▶ _TASK DETAILS_
Set down exactly the lines below between the line holding "- A Python [dict]" and the line holding "[Return] for an", inclusive; no other line belongs in the answer.

Stored data:
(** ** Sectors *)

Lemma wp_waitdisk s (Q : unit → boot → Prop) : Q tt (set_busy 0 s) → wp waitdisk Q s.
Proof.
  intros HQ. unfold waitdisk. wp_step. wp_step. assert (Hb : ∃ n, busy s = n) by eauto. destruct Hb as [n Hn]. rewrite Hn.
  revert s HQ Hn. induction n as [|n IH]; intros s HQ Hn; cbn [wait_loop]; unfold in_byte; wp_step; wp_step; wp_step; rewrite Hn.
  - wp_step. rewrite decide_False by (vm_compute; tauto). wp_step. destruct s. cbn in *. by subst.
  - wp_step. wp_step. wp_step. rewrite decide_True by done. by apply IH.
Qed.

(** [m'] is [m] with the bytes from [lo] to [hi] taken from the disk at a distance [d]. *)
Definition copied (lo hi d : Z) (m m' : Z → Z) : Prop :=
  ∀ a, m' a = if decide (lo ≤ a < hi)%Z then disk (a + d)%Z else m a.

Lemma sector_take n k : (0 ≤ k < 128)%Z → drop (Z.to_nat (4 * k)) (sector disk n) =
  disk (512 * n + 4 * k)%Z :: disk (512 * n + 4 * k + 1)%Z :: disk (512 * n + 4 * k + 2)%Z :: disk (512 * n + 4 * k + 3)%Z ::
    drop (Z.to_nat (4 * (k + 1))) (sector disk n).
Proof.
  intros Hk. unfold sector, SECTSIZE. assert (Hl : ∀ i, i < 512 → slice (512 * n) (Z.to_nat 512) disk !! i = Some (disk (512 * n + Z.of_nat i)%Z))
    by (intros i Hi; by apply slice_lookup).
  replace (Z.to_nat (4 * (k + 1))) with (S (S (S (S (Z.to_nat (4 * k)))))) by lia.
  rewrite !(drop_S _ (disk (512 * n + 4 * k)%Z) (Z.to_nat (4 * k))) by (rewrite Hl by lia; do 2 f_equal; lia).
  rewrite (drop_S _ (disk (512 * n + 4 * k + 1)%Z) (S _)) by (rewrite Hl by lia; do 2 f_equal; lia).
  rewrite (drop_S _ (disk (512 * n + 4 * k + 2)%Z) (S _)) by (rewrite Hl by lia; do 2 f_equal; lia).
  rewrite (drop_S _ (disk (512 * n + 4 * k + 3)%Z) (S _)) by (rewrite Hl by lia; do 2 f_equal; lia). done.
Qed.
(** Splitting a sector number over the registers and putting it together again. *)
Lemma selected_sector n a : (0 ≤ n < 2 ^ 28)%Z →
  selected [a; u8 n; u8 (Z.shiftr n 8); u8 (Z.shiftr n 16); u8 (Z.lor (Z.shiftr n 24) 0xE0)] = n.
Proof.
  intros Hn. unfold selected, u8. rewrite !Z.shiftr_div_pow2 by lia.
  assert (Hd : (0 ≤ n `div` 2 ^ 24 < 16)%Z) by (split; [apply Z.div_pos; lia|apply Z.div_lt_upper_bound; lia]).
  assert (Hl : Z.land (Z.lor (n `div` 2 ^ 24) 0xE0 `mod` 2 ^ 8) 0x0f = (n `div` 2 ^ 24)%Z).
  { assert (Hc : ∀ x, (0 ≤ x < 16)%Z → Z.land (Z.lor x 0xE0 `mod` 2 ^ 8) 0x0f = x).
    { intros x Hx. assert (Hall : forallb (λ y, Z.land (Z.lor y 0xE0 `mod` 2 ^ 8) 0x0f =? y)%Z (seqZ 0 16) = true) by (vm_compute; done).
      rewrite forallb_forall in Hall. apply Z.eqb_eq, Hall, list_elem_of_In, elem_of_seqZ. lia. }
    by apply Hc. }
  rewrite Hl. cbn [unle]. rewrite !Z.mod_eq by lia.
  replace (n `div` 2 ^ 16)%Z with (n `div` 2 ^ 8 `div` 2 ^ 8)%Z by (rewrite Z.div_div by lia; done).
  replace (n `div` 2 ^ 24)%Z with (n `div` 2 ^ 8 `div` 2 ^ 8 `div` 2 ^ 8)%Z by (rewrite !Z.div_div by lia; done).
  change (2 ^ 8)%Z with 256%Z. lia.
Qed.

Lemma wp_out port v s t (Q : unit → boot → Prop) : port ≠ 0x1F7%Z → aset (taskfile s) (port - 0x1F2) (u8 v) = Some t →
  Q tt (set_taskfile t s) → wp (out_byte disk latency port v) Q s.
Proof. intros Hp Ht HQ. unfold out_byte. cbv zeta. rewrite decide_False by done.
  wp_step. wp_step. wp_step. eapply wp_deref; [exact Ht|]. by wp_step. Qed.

--

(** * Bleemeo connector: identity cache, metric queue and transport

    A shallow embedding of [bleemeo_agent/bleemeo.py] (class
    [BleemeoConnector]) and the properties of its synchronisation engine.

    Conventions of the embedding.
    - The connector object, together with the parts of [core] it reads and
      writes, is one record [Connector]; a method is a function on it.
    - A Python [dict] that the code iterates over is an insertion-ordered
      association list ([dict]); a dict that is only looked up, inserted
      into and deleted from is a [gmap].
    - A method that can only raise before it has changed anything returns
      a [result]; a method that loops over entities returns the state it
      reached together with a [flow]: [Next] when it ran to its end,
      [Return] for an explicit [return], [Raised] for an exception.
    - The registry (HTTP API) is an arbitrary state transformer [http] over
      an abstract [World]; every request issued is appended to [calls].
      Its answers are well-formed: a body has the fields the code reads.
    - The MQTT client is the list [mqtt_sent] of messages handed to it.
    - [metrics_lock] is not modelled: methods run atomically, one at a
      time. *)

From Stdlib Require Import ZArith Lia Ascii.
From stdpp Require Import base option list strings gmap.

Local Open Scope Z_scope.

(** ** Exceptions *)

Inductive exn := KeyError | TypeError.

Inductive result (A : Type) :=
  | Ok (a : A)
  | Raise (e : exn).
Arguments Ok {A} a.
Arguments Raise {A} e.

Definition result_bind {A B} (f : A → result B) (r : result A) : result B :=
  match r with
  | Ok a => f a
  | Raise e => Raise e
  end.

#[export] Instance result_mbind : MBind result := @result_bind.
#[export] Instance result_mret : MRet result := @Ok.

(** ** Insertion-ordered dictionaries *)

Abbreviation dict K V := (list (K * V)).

▶ _RESULT BELOW_
    - A Python [dict] that the code iterates over is an insertion-ordered
      association list ([dict]); a dict that is only looked up, inserted
      into and deleted from is a [gmap].
    - A method that can only raise before it has changed anything returns
      a [result]; a method that loops over entities returns the state it
      reached together with a [flow]: [Next] when it ran to its end,
      [Return] for an explicit [return], [Raised] for an exception.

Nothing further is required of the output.